IPID leadership: ANC won’t jilt its McBride

The Parliamentary portfolio committee on police on Tuesday voted in favour of the nomination of former Ekurhuleni Metro police chief Robert McBride as head of police watchdog IPID, the Independent Police Investigative Directorate. The stamp of approval – carried by ANC MPs on the committee – flies in the face of vociferous resistance from opposition parties who insist that McBride, given his own history of brushes with the law, is not a suitable candidate to inspire public trust. But Police Minister Nathi Mthethwa is adamant that McBride’s the man for the job. Get ready to welcome him to the post. By REBECCA DAVIS.

IPID has been without a permanent head for almost a year and four months. Former head Francois Beukman, now an ANC MP, stepped down from the role after a three-year stint just weeks after the Marikana massacre in August 2012. It’s been bad timing for the vital independent police watchdog to be leaderless, given not only the ongoing Marikana investigations, but the number of high-profile protestor deaths at the hands of the police. We’re less than a month into the year, and six protestors have allegedly been shot and killed by cops; most recently a 15-year-old boy.

This being the case, the leadership of IPID would seem like something of a poisoned chalice – or at the least, a distinctly daunting task. Enter one Robert McBride, whom history has revealed to be no stranger to action. A death row prisoner during Apartheid for his role in a 1986 Durban beachfront bombing as an Umkhonto weSizwe operative, McBride has since had a chequered time of it.

In 1998, as a senior Foreign Affairs official, he was arrested at the Mozambican border. To quote the New York Times’ account of it at the time: “He had some $11,000 in cash on him and was looking over a pile of AK-47 assault rifles when the police arrived, Mozambican police officials have said. He fled on foot, trying to get back over the border.” McBride’s story was that he was on a fact-finding mission, investigating gun smuggling. The suggestion endured, however, that it had been McBride doing the gun smuggling, despite his eventual release without charge.

A year later, in 1999, McBride visited the Cachet hostess agency in Cape Town in the company of underworld boss Cyril Beeka (murdered in a ‘hit’ in 2011), and narrowly escaped prosecution when Beeka and another man were charged with assaulting a female employee. As Ekurhuleni Metro police head, he also found himself in hot water with the law, arrested for drunk driving in 2006 after crashing his official vehicle. McBride had his sentence and conviction for this offence overturned in May last year.

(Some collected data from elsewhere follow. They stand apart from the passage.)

Lemma verifyConflicts_accepted slot combo calendarEvents options interviewer
    defaultOptions :
  Js.truthy (SchedulingOptions.checkCalendarConflicts options) = true ->
  Js.truthy (SchedulingOptions.respectDailyLimits options) = true ->
  Js.truthy (SchedulingOptions.respectWeeklyLimits options) = true ->
  checkSlotConflicts slot combo calendarEvents options = [] ->
  In interviewer combo ->
  verifyConflicts slot interviewer
    (default [] (calendarEvents !! Interviewer.id interviewer))
    (LoadCalculation.calculateInterviewerLoad interviewer slot
       (default [] (calendarEvents !! Interviewer.id interviewer)) defaultOptions)
  = [].
Proof.
  intros Hcal Hdaily Hweekly Hcheck Hin.
  unfold checkSlotConflicts in Hcheck.
  pose proof (proj1 (flat_map_nil _ _) Hcheck interviewer Hin) as Hnone.
  apply (proj1 (interviewerConflicts_nil _ _ _ _)) in Hnone
    as (_ & Hevents & Hd & Hw).
  unfold verifyConflicts.
  rewrite (proj2 (calendarConflicts_nil _ _ _) (Hevents Hcal)).
  change (LoadCalculation.calculateInterviewerLoad interviewer slot
            (default [] (calendarEvents !! Interviewer.id interviewer)) defaultOptions)
    with (LoadCalculation.calculateInterviewerLoad interviewer slot
            (default [] (calendarEvents !! Interviewer.id interviewer)) options).
  rewrite (Hd Hdaily), (Hw Hweekly). reflexivity.
Qed.

Lemma verifyAssignments_accepted calendarEvents options defaultOptions interviewers
    slot :
  Js.truthy (SchedulingOptions.checkCalendarConflicts options) = true ->
  Js.truthy (SchedulingOptions.respectDailyLimits options) = true ->
  Js.truthy (SchedulingOptions.respectWeeklyLimits options) = true ->
  NoDup (map Interviewer.id interviewers) ->
  accepted interviewers calendarEvents options slot ->
  forall acc,
    fst acc = [] ->
    fst (fold_left (verifyAssignment calendarEvents defaultOptions interviewers slot)
           (InterviewSlot.interviewers slot) acc) = [].
Proof.
  intros Hcal Hdaily Hweekly Hnd (combo & Hmembers & Hparticipants & Hcheck).
  unfold participants in Hparticipants.
  assert (Hall : forall assignment, In assignment (InterviewSlot.interviewers slot) ->
            exists interviewer, In interviewer combo
              /\ Interviewer.id interviewer
                 = InterviewerAssignment.interviewerId assignment).
  { intros assignment Ha.
    apply (in_map InterviewerAssignment.interviewerId) in Ha.
    rewrite Hparticipants in Ha. apply in_map_iff in Ha as (interviewer & Hid & Hin).
    exists interviewer. split; assumption. }
  clear Hparticipants. revert Hall.
  generalize (InterviewSlot.interviewers slot). intros assignments.
  induction assignments as [| assignment assignments IH]; intros Hall acc Hacc;
    [exact Hacc |].
  cbn [fold_left]. apply IH; [intros a Ha; apply Hall; right; exact Ha |].
  destruct (Hall assignment (or_introl eq_refl)) as (interviewer & Hin & Hid).
  unfold verifyAssignment. rewrite <- Hid.
  rewrite (find_id_NoDup interviewers interviewer Hnd (Hmembers interviewer Hin)).
  cbn [fst]. rewrite Hacc. cbn [app].
  eapply verifyConflicts_accepted; eassumption.
Qed.

Lemma verifySlot_accepted engine item interviewers options :
  Js.truthy (SchedulingOptions.checkCalendarConflicts options) = true ->
  Js.truthy (SchedulingOptions.respectDailyLimits options) = true ->
  Js.truthy (SchedulingOptions.respectWeeklyLimits options) = true ->
  NoDup (map Interviewer.id interviewers) ->
  Forall
    (accepted interviewers
       (fst (fetchCalendarEvents (calendarCache engine) interviewers)) options)
    (extractSlots item) ->
  SlotVerificationResult.isAvailable (fst (verifySlot engine item interviewers)) = true.
Proof.
  intros Hcal Hdaily Hweekly Hnd Hall. unfold verifySlot.
  destruct (fetchCalendarEvents (calendarCache engine) interviewers)
    as [calendarEvents cache'].
  cbn [fst] in Hall.
  set (defaultOptions := SchedulingEngine.defaultOptions engine).
  assert (Hfold : forall slots acc,
            Forall (accepted interviewers calendarEvents options) slots ->
            fst acc = [] ->
            fst (fold_left
                   (fun acc slot =>
                      fold_left
                        (verifyAssignment calendarEvents defaultOptions interviewers slot)
                        (InterviewSlot.interviewers slot) acc)
                   slots acc) = []).
  { induction slots as [| slot slots IH]; intros acc Hslots Hacc; [exact Hacc |].
    apply Forall_cons in Hslots as [Hslot Hslots]. cbn [fold_left].
    apply IH; [exact Hslots |].
    apply (verifyAssignments_accepted calendarEvents options); assumption. }
  specialize (Hfold (extractSlots item) ([], ∅) Hall eq_refl).
  destruct (fold_left _ (extractSlots item) ([], ∅)) as [allConflicts loadInfo].
  cbn [fst] in *. rewrite Hfold. reflexivity.
Qed.

Lemma roundsPlaced_accepted clock endDate interviewers calendarEvents options index
    remaining more :
  roundsPlaced clock endDate interviewers calendarEvents options index remaining more ->
  Forall (accepted interviewers calendarEvents options)
    (flat_map (fun r => SessionCombination.slots (RoundPlan.combination r)) more).
Proof.
  intros [_ Hall]. induction Hall as [| sessions round remaining' more' Hround _ IH];
    [constructor |].
  cbn [flat_map]. apply Forall_app. split; [| exact IH].
  destruct Hround as (_ & _ & reads & st & Hrun & Hin).
  apply findSlotsForDay_accepted in Hrun. rewrite Forall_forall in Hrun.
  apply Hrun, list_elem_of_In, Hin.
Qed.

End VerifyFacts.

(** X28. What a search found passes the verification. When the options of
    a [findSlots] call enable the calendar check and both load limits, and
    the interviewers have distinct ids, [verifySlot] on the same engine and
    interviewers reports every combination or plan of the result as
    available. *)
Theorem verifySlot_accepts_found_slots (engine : SchedulingEngine.t)
    (clock : nat -> Z) (reads : nat) (request : SchedulingEngine.FindSlotsOptions.t)
    (result : SchedulingEngine.FindSlotsResult) (reads' : nat)
    (cache' : gmap string (list CalendarEvent.t))
    (item : SessionCombination.t + MultiDayPlan.t) :
  Js.truthy
    (SchedulingOptions.checkCalendarConflicts
       (Spec.effectiveOptions engine (SchedulingEngine.FindSlotsOptions.options request)))
  = true ->
  Js.truthy
    (SchedulingOptions.respectDailyLimits
       (Spec.effectiveOptions engine (SchedulingEngine.FindSlotsOptions.options request)))
  = true ->
  Js.truthy
    (SchedulingOptions.respectWeeklyLimits
       (Spec.effectiveOptions engine (SchedulingEngine.FindSlotsOptions.options request)))
  = true ->
  NoDup (map Interviewer.id (SchedulingEngine.FindSlotsOptions.interviewers request)) ->
  SchedulingEngine.findSlots engine clock reads request
  = (Js.Returned result, reads', cache') ->
  In item (Spec.resultItems result) ->
  SchedulingEngine.SlotVerificationResult.isAvailable
    (fst (SchedulingEngine.verifySlot
            {| SchedulingEngine.config := SchedulingEngine.config engine;
               SchedulingEngine.calendarCache := cache' |}
            item (SchedulingEngine.FindSlotsOptions.interviewers request)))
  = true.
Proof.
  intros Hcal Hdaily Hweekly Hnd Hrun Hitem.
  assert (Hvalid :
            SchedulingEngine.FindSlotsOptions.sessions request <> []
            /\ SchedulingEngine.FindSlotsOptions.interviewers request <> []
            /\ exists startDate endDate,
                 SchedulingEngine.FindSlotsOptions.dateRange request
                 = (Some startDate, Some endDate)).
  { clear - Hrun. unfold SchedulingEngine.findSlots in Hrun.
    destruct (SchedulingEngine.FindSlotsOptions.sessions request); [discriminate |].
    destruct (SchedulingEngine.FindSlotsOptions.interviewers request); [discriminate |].
    destruct (SchedulingEngine.FindSlotsOptions.dateRange request)
      as [[startDate |] [endDate |]]; try discriminate.
    split; [discriminate |]. split; [discriminate |].
    exists startDate, endDate. reflexivity. }
  destruct Hvalid as (Hsessions & Hinterviewers & startDate & endDate & Hrange).
  rewrite (findSlots_valid engine clock reads request startDate endDate
             Hsessions Hinterviewers Hrange) in Hrun.
  cbn zeta in Hrun.
  set (merged := Spec.effectiveOptions engine
                   (SchedulingEngine.FindSlotsOptions.options request)) in *.
  set (fetched := SchedulingEngine.fetchCalendarEvents
                    (SchedulingEngine.calendarCache engine)
                    (SchedulingEngine.FindSlotsOptions.interviewers request)) in *.
  assert (Hfound : cache' = snd fetched
                   /\ Forall
                        (Invariants.accepted
                           (SchedulingEngine.FindSlotsOptions.interviewers request)
                           (fst fetched) merged)
                        (SchedulingEngine.extractSlots item)).
  { destruct (SchedulingEngine.needsMultiDayScheduling
                (SchedulingEngine.FindSlotsOptions.sessions request)).
    - destruct (SlotFinder.findMultiDaySlots clock _ _ (startDate, endDate)
                  (fst fetched) merged reads) as [st | e n] eqn:Hsearch;
        [| destruct e; discriminate].
      injection Hrun as <- _ <-. split; [reflexivity |].
      cbn [Spec.resultItems] in Hitem. apply in_map_iff in Hitem as (p & <- & Hp).
      cbn [SchedulingEngine.extractSlots].
      unfold SlotFinder.findMultiDaySlots in Hsearch.
      apply findRoundSlots_placed in Hsearch as (new & Hnew & Hall).
      simpl in Hnew. subst new. rewrite Forall_forall in Hall.
      destruct (Hall p (proj2 (list_elem_of_In _ _) Hp)) as (more & Hrounds & Hplaced & _).
      simpl in Hrounds. rewrite Hrounds.
      eapply roundsPlaced_accepted, Hplaced.
    - discriminate. }
  destruct Hfound as [-> Haccepted].
  apply (verifySlot_accepted _ item _ merged); try assumption.
  cbn [SchedulingEngine.calendarCache]. unfold fetched in *.
  rewrite fetchCalendarEvents_again. exact Haccepted.
Qed.

(** Scenario D over two days: the first plan found passes the
    verification. *)
Lemma verifySlot_accepts_found_slots_witness :
  exists result reads' cache' item,
    SchedulingEngine.findSlots Scenarios.engine Scenarios.clockA 0
      (Scenarios.request Scenarios.sessionsD
         [Scenarios.interviewer "A"; Scenarios.interviewer "B"]
         (Some Scenarios.monday, Some (Scenarios.monday + 1)))
    = (Js.Returned result, reads', cache')
    /\ In item (Spec.resultItems result)
    /\ SchedulingEngine.SlotVerificationResult.isAvailable
         (fst (SchedulingEngine.verifySlot
                 {| SchedulingEngine.config := SchedulingEngine.config Scenarios.engine;
                    SchedulingEngine.calendarCache := cache' |}
                 item [Scenarios.interviewer "A"; Scenarios.interviewer "B"]))
       = true.
Proof.
  eexists _, _, _, _.
  split; [vm_compute; reflexivity |].
  split; [left; reflexivity |].
  eapply (verifySlot_accepts_found_slots Scenarios.engine Scenarios.clockA 0
            (Scenarios.request Scenarios.sessionsD
               [Scenarios.interviewer "A"; Scenarios.interviewer "B"]
               (Some Scenarios.monday, Some (Scenarios.monday + 1)))).
  - reflexivity.
  - reflexivity.
  - reflexivity.
  - repeat constructor; intros H; inversion H; subst;
      match goal with
      | H' : _ ∈ [] |- _ => inversion H'
      | H' : _ ∈ [_] |- _ => inversion H'; subst
      | _ => idtac
      end;
      match goal with
      | H' : _ ∈ [] |- _ => inversion H'
      | _ => idtac
      end.
  - vm_compute. reflexivity.
  - left. reflexivity.
Defined.

(** X29. The two outcomes of a [findSlots] call that passes the
    validation. Without a session whose [breakAfter] is a day or more, the
    call gets no result: its first statement calls [zonedTimeToUtc], which
    date-fns-tz ^3.2.0 does not export, and [findSlots] throws the
    [SchedulingError] that wraps the TypeError, with the calendar cache
    filled and no clock read made. With such a session, whatever the call
    returns is a list of plans that respects a [maxResults] of at least 1,
    and the cache is the one the fetch left. *)
Theorem findSlots_outcomes (engine : SchedulingEngine.t)
    (clock : nat -> Z) (reads : nat) (request : SchedulingEngine.FindSlotsOptions.t)
    (startDate endDate : Z) :
  SchedulingEngine.FindSlotsOptions.sessions request <> [] ->
  SchedulingEngine.FindSlotsOptions.interviewers request <> [] ->
  SchedulingEngine.FindSlotsOptions.dateRange request = (Some startDate, Some endDate) ->
  (SchedulingEngine.needsMultiDayScheduling
     (SchedulingEngine.FindSlotsOptions.sessions request) = false ->
   SchedulingEngine.findSlots engine clock reads request
   = (Js.Thrown (Js.SchedulingError "Failed to find slots: " Js.TypeError) reads,
      reads,
      snd (SchedulingEngine.fetchCalendarEvents
             (SchedulingEngine.calendarCache engine)
             (SchedulingEngine.FindSlotsOptions.interviewers request))))
  /\ (SchedulingEngine.needsMultiDayScheduling
        (SchedulingEngine.FindSlotsOptions.sessions request) = true ->
      forall result reads' cache',
        SchedulingEngine.findSlots engine clock reads request
        = (Js.Returned result, reads', cache') ->
        (exists plans, result = SchedulingEngine.Plans plans)
        /\ cache'
           = snd (SchedulingEngine.fetchCalendarEvents
                    (SchedulingEngine.calendarCache engine)
                    (SchedulingEngine.FindSlotsOptions.interviewers request))
        /\ forall m,
             SchedulingOptions.maxResults
               (Spec.effectiveOptions engine
                  (SchedulingEngine.FindSlotsOptions.options request)) = Some m ->
             1 <= m ->
             Z.of_nat (length (Spec.resultItems result)) <= m).
Proof.
  intros Hsessions Hinterviewers Hrange.
  rewrite (findSlots_valid engine clock reads request startDate endDate
             Hsessions Hinterviewers Hrange).
  cbn zeta.
  set (merged := Spec.effectiveOptions engine
                   (SchedulingEngine.FindSlotsOptions.options request)).
  set (fetched := SchedulingEngine.fetchCalendarEvents _ _).
  destruct (SchedulingEngine.needsMultiDayScheduling
              (SchedulingEngine.FindSlotsOptions.sessions request)).
  - split; [discriminate |]. intros _ result reads' cache' Hrun.
    destruct (SlotFinder.findMultiDaySlots clock _ _ (startDate, endDate)
                (fst fetched) merged reads) as [st | e n] eqn:Hsearch;
      [| destruct e; discriminate].
    injection Hrun as <- _ <-.
    split; [eexists; reflexivity |]. split; [reflexivity |].
    intros m Hmax Hm. cbn [Spec.resultItems]. rewrite length_map.
    unfold SlotFinder.findMultiDaySlots in Hsearch.
    eapply findRoundSlots_capped; [exact Hmax | exact Hm | | exact Hsearch].
    simpl. lia.
  - split; [reflexivity | discriminate].
Qed.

In each case, McBride has dodged serious trouble. But his controversial past means that his nomination to IPID has raised many eyebrows, given that many see the head of the body as being an individual who must, by definition, be beyond personal reproach. Mind you, this is not an official requirement of the job: a point Police Minister Nathi Mthethwa was at pains to make to the Parliamentary police committee on Tuesday.

McBride, Mthethwa said, had demonstrated a deep understanding of the IPID core mandate, and has extensive hand-on experience of policy. His reference checks have testified to the fact that McBride is “highly skilled”. McBride boasts a postgraduate degree, as was required for the position. (This certification later became the focus of some advanced hair-splitting by opposition MPs, who demanded to see a copy of McBride’s diploma certificate to prove that it was, indeed, equivalent to a postgraduate degree.) In addition, Mthethwa said, McBride had performed well above average in both his interview and competency test.

“Those who are charged with the task of policing the police must really do their job,” Mthethwa said. “If you take the recent developments in our country [an apparent reference to the shooting of protestors], and some loose comments about the perceived culture of impunity in the police, we want to dispel that and are confident our candidate will rise to the occasion.”

The portfolio police committee meetings often play host to some of the fieriest exchanges in Parliament, thanks to a number of feisty personalities involved: not least committee chair Annelize van Wyk of the ANC, the DA’s Shadow Police Minister Dianne Kohler-Barnard and the FF-Plus’s Pieter Groenewald. On this occasion, the opposition MPs weren’t going down without a fight.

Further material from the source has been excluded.